## TASK DETAILS
Give back the whole listing exactly, line by line.
=== Begin Enclosure ===
Lemma emits_concord (UC : UnitexConstants) (index : string) (merge : bool)
    (output : option string) :
  emits (fun c => negb (is_output_call c))
        (Processor.UnitexProcessor._concord UC index merge output).
Proof. unfold Processor.UnitexProcessor._concord. emit. Qed.

(** C4. When [tag] with [xml=True] returns, the calls it made end with:
    the opening of the output file for writing in UTF-8; the write of the
    declaration line; the write of the [TAGFILE] line with the grammar
    path in its [query] attribute; the read of the temporary merge file;
    the write of what was read with each [&] replaced by [&amp;] and no
    other change; the write of the closing line; the closing of the
    file; and last the removal of the temporary merge file.  None of the
    calls before these touches the output or removes a file, so the text
    written to the output is exactly the four pieces in that order. *)
Theorem tag_xml_writes_envelope (UC : UnitexConstants)
    (grammar output : string) (match_mode output_mode : option string)
    (self : Processor.UnitexProcessor.obj) (w : world) (h : list call)
    (b : bool) :
  fst (fst (run (Processor.UnitexProcessor.tag UC grammar output true
                   match_mode output_mode self) w h)) = Val b ->
  exists d before content,
    let _output :=
      if virtualization (Processor.UnitexProcessor.__config self)
      then VFS_PREFIX UC ++ PosixPath.join d "concord-merge-temp.txt"
      else PosixPath.join d "concord-merge-temp.txt" in
    let declaration :=
      "<?xml version='1.0' encoding='UTF-8'?>" ++ String "010" "" in
    let opening := "<TAGFILE query='" ++ grammar ++ "'>" ++ String "010" "" in
    let closing := "</TAGFILE>" ++ String "010" "" in
    let calls :=
      (before ++
       [file_open output "w" "utf-8";
        file_write output declaration;
        file_write output opening;
        unitex_read_file _output;
        file_write output (amp_escaped content);
        file_write output closing;
        file_close output;
        unitex_rm _output])%list in
    b = true /\
    Processor.UnitexProcessor.__dir self = Some d /\
    snd (run (Processor.UnitexProcessor.tag UC grammar output true
                match_mode output_mode self) w h) = (h ++ calls)%list /\
    forallb (fun c => negb (is_output_call c)) before = true /\
    content
    = w (unitex_read_file _output)
        (h ++ before ++ [file_open output "w" "utf-8";
                         file_write output declaration;
                         file_write output opening])%list /\
    written output calls
    = declaration ++ opening ++ amp_escaped content ++ closing.
Proof.
  unfold Processor.UnitexProcessor.tag.
  set (mm := match match_mode with
             | Some x => x
             | None => MATCH_MODE_LONGEST UC
             end).
  set (om := match output_mode with
             | Some x => x
             | None => OUTPUT_MODE_MERGE UC
             end).
  destruct (in_list mm _); cbn [negb]; [| intro H; discriminate H].
  destruct (in_list om _); cbn [negb]; [| intro H; discriminate H].
  rewrite run_bindM.
  pose proof (preserves_locate UC grammar mm om self w h) as Hs1.
  destruct (emits_locate UC grammar mm om self w h) as [l1 [Hh1 Hl1]].
  destruct (run (Processor.UnitexProcessor._locate UC grammar mm om self) w h)
    as [[[index | e] s1] h1]; cbn [fst snd] in *; subst s1 h1;
    [| intro H; discriminate H].
  cbn [negb].
  rewrite run_bindM. cbn [get run fst snd].
  destruct (Processor.UnitexProcessor.__dir self) as [d |] eqn:Ed;
    [| intro H; discriminate H].
  rewrite run_bindM. cbn [arg ret run fst snd].
  set (_output := if virtualization (Processor.UnitexProcessor.__config self)
                  then VFS_PREFIX UC ++ PosixPath.join d "concord-merge-temp.txt"
                  else PosixPath.join d "concord-merge-temp.txt").
  rewrite run_bindM.
  pose proof (preserves_concord UC index true (Some _output) self w
                (h ++ l1)%list) as Hs2.
  destruct (emits_concord UC index true (Some _output) self w (h ++ l1)%list)
    as [l2 [Hh2 Hl2]].
  destruct (run (Processor.UnitexProcessor._concord UC index true
                   (Some _output) self) w (h ++ l1)%list)
    as [[[result | e] s2] h2]; cbn [fst snd] in *; subst s2 h2;
    [| intro H; discriminate H].
  rewrite run_bindM, run_lift. cbn [fst snd].
  destruct (emits_exists UC (fun c => negb (is_output_call c)) _output
              eq_refl eq_refl w ((h ++ l1) ++ l2)%list) as [l3 [Hh3 Hl3]].
  destruct (run (IO.exists_ UC _output) w ((h ++ l1) ++ l2)%list)
    as [e h3]; cbn [fst snd] in *; subst h3.
  destruct e; cbn [negb]; [| intro H; discriminate H].
  simpl. intro H. injection H as <-.
  exists d, (l1 ++ l2 ++ l3)%list.
  eexists. cbv zeta. fold _output.
  split; [reflexivity |].
  split; [reflexivity |].
  split; [| split; [| split]].
  - rewrite escape_amp. repeat rewrite <- app_assoc. reflexivity.
  - rewrite !forallb_app, Hl1, Hl2, Hl3. reflexivity.
  - repeat rewrite <- app_assoc. reflexivity.
  - set (before := (l1 ++ l2 ++ l3)%list).
    assert (Hb : forallb (fun c => negb (is_output_call c)) before = true)
      by (unfold before; rewrite !forallb_app, Hl1, Hl2, Hl3; reflexivity).
    clearbody before. clear - Hb.
    induction before as [| c before IH].
    + simpl. rewrite String.eqb_refl. reflexivity.
    + cbn [forallb] in Hb. apply andb_true_iff in Hb.
      destruct Hb as [Hc Hb]. specialize (IH Hb).
      destruct c; try discriminate Hc; exact IH.
Qed.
=== End Enclosure ===
## RESPONSE
Lemma emits_concord (UC : UnitexConstants) (index : string) (merge : bool)
    (output : option string) :
  emits (fun c => negb (is_output_call c))
        (Processor.UnitexProcessor._concord UC index merge output).
Proof. unfold Processor.UnitexProcessor._concord. emit. Qed.

(** C4. When [tag] with [xml=True] returns, the calls it made end with:
    the opening of the output file for writing in UTF-8; the write of the
    declaration line; the write of the [TAGFILE] line with the grammar
    path in its [query] attribute; the read of the temporary merge file;
    the write of what was read with each [&] replaced by [&amp;] and no
    other change; the write of the closing line; the closing of the
    file; and last the removal of the temporary merge file.  None of the
    calls before these touches the output or removes a file, so the text
    written to the output is exactly the four pieces in that order. *)
Theorem tag_xml_writes_envelope (UC : UnitexConstants)
    (grammar output : string) (match_mode output_mode : option string)
    (self : Processor.UnitexProcessor.obj) (w : world) (h : list call)
    (b : bool) :
  fst (fst (run (Processor.UnitexProcessor.tag UC grammar output true
                   match_mode output_mode self) w h)) = Val b ->
  exists d before content,
    let _output :=
      if virtualization (Processor.UnitexProcessor.__config self)
      then VFS_PREFIX UC ++ PosixPath.join d "concord-merge-temp.txt"
      else PosixPath.join d "concord-merge-temp.txt" in
    let declaration :=
      "<?xml version='1.0' encoding='UTF-8'?>" ++ String "010" "" in
    let opening := "<TAGFILE query='" ++ grammar ++ "'>" ++ String "010" "" in
    let closing := "</TAGFILE>" ++ String "010" "" in
    let calls :=
      (before ++
       [file_open output "w" "utf-8";
        file_write output declaration;
        file_write output opening;
        unitex_read_file _output;
        file_write output (amp_escaped content);
        file_write output closing;
        file_close output;
        unitex_rm _output])%list in
    b = true /\
    Processor.UnitexProcessor.__dir self = Some d /\
    snd (run (Processor.UnitexProcessor.tag UC grammar output true
                match_mode output_mode self) w h) = (h ++ calls)%list /\
    forallb (fun c => negb (is_output_call c)) before = true /\
    content
    = w (unitex_read_file _output)
        (h ++ before ++ [file_open output "w" "utf-8";
                         file_write output declaration;
                         file_write output opening])%list /\
    written output calls
    = declaration ++ opening ++ amp_escaped content ++ closing.
Proof.
  unfold Processor.UnitexProcessor.tag.
  set (mm := match match_mode with
             | Some x => x
             | None => MATCH_MODE_LONGEST UC
             end).
  set (om := match output_mode with
             | Some x => x
             | None => OUTPUT_MODE_MERGE UC
             end).
  destruct (in_list mm _); cbn [negb]; [| intro H; discriminate H].
  destruct (in_list om _); cbn [negb]; [| intro H; discriminate H].
  rewrite run_bindM.
  pose proof (preserves_locate UC grammar mm om self w h) as Hs1.
  destruct (emits_locate UC grammar mm om self w h) as [l1 [Hh1 Hl1]].
  destruct (run (Processor.UnitexProcessor._locate UC grammar mm om self) w h)
    as [[[index | e] s1] h1]; cbn [fst snd] in *; subst s1 h1;
    [| intro H; discriminate H].
  cbn [negb].
  rewrite run_bindM. cbn [get run fst snd].
  destruct (Processor.UnitexProcessor.__dir self) as [d |] eqn:Ed;
    [| intro H; discriminate H].
  rewrite run_bindM. cbn [arg ret run fst snd].
  set (_output := if virtualization (Processor.UnitexProcessor.__config self)
                  then VFS_PREFIX UC ++ PosixPath.join d "concord-merge-temp.txt"
                  else PosixPath.join d "concord-merge-temp.txt").
  rewrite run_bindM.
  pose proof (preserves_concord UC index true (Some _output) self w
                (h ++ l1)%list) as Hs2.
  destruct (emits_concord UC index true (Some _output) self w (h ++ l1)%list)
    as [l2 [Hh2 Hl2]].
  destruct (run (Processor.UnitexProcessor._concord UC index true
                   (Some _output) self) w (h ++ l1)%list)
    as [[[result | e] s2] h2]; cbn [fst snd] in *; subst s2 h2;
    [| intro H; discriminate H].
  rewrite run_bindM, run_lift. cbn [fst snd].
  destruct (emits_exists UC (fun c => negb (is_output_call c)) _output
              eq_refl eq_refl w ((h ++ l1) ++ l2)%list) as [l3 [Hh3 Hl3]].
  destruct (run (IO.exists_ UC _output) w ((h ++ l1) ++ l2)%list)
    as [e h3]; cbn [fst snd] in *; subst h3.
  destruct e; cbn [negb]; [| intro H; discriminate H].
  simpl. intro H. injection H as <-.
  exists d, (l1 ++ l2 ++ l3)%list.
  eexists. cbv zeta. fold _output.
  split; [reflexivity |].
  split; [reflexivity |].
  split; [| split; [| split]].
  - rewrite escape_amp. repeat rewrite <- app_assoc. reflexivity.
  - rewrite !forallb_app, Hl1, Hl2, Hl3. reflexivity.
  - repeat rewrite <- app_assoc. reflexivity.
  - set (before := (l1 ++ l2 ++ l3)%list).
    assert (Hb : forallb (fun c => negb (is_output_call c)) before = true)
      by (unfold before; rewrite !forallb_app, Hl1, Hl2, Hl3; reflexivity).
    clearbody before. clear - Hb.
    induction before as [| c before IH].
    + simpl. rewrite String.eqb_refl. reflexivity.
    + cbn [forallb] in Hb. apply andb_true_iff in Hb.
      destruct Hb as [Hc Hb]. specialize (IH Hb).
      destruct c; try discriminate Hc; exact IH.
Qed.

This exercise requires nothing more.